There is no grinning, there is only bearing the physical distancing self-imposed at home, especially with my precocious 3-year-old grandkid Baste. He just could not understand why he had to stay six-feet away from me at all times, why he could not hug and kiss me goodnight, or sit on my computer table and look at all his pictures in my laptop. It breaks the heart.
Social distancing though is breached in the web – all the kids and grandkids, the Tokyo set included – with daily viber, skype, and videophone calls. Home Q upholding family solidarity there.
Family solidarity further fortified in prayer. As the Venerable Fr. Patrick Peyton memorialized: The family that prays together, stays together. The Holy Rosary prayed daily before the family altar: in supplication for a cure, for the eternal repose of the souls of the victims, for the comfort of the afflicted, for strength and health of the frontliners.
A most uplifting spiritual retreat – the Holy Mass broadcast daily at 9 p.m. over EWTN global Catholic network. The liturgy imbues one with a deeper meaning of the sacrifice, the Latin hymns and prayers as it were verily lifting one to the heavens – Kyrie eleison deeply penitential, the divine providence in Pater Noster, Agnus Dei of mercy and peace, what the world needs and only the Lamb can give.

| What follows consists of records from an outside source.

(** X13.  The name of a workload unit is never empty and consists of
    lower-case letters, digits and dashes only; for a component with a
    non-empty name it has as many characters as that name. *)
Theorem safeName_wellformed (comp : Component) :
  safeName comp <> "" /\
  Forall (fun ch => In ch nameAlphabet) (list_ascii_of_string (safeName comp)) /\
  (name comp <> "" -> String.length (safeName comp) = String.length (name comp)).
Proof.
  split; [|split].
  - unfold safeName, JS.or_else.
    destruct (derivedName comp) eqn:E; cbn [JS.truthy]; discriminate.
  - apply safeName_chars.
  - intros Hname. unfold safeName, JS.or_else.
    destruct (derivedName comp) eqn:E; cbn [JS.truthy].
    + now apply derivedName_empty in E.
    + rewrite <- E. unfold derivedName, JS.replace_unsafe, JS.toLowerCase.
      now rewrite !map_string_length.
Qed.

(** X14.  Generated names are stable: a component that is named by a
    generated name gets that same name. *)
Theorem safeName_idempotent (comp : Component) (anyType : string) :
  safeName {| name := safeName comp; type := anyType |} = safeName comp.
Proof.
  unfold safeName at 1. unfold derivedName. cbn [name].
  rewrite (sanitize_safe_string _ (safeName_chars comp)).
  unfold JS.or_else.
  destruct (safeName comp) eqn:E; [|reflexivity].
  exfalso. revert E. unfold safeName, JS.or_else. destruct (derivedName comp); cbn [JS.truthy]; discriminate.
Qed.

Lemma append_assoc (a b c : string) : ((a ++ b) ++ c = a ++ (b ++ c))%string.
Proof. induction a; simpl; [reflexivity | now rewrite IHa]. Qed.

Lemma filter_line_namespace line planId :
  line = "kind: Service" \/ line = "kind: Deployment" ->
  filter (String.eqb line) (namespaceLines planId) = [].
Proof. intros [-> | ->]; reflexivity. Qed.

Lemma deploymentLines_one_unit planId regionId instanceClass replicas comp :
  filter (String.eqb "kind: Deployment")
         (deploymentLines planId regionId instanceClass replicas comp)
  = ["kind: Deployment"].
Proof. reflexivity. Qed.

Ite, missa est assuming in meaning not only the end of the Mass but a sending – to the world – to live the Faith as the Faith lives in you.
Ah, if only for the anticipation of the family praying the Rosary of the Virgin Mary and the Holy Sacrifice every evening, how can home quarantine ever be hellishly boring?   
A life not really altered but amended here. Benedicamus Domino.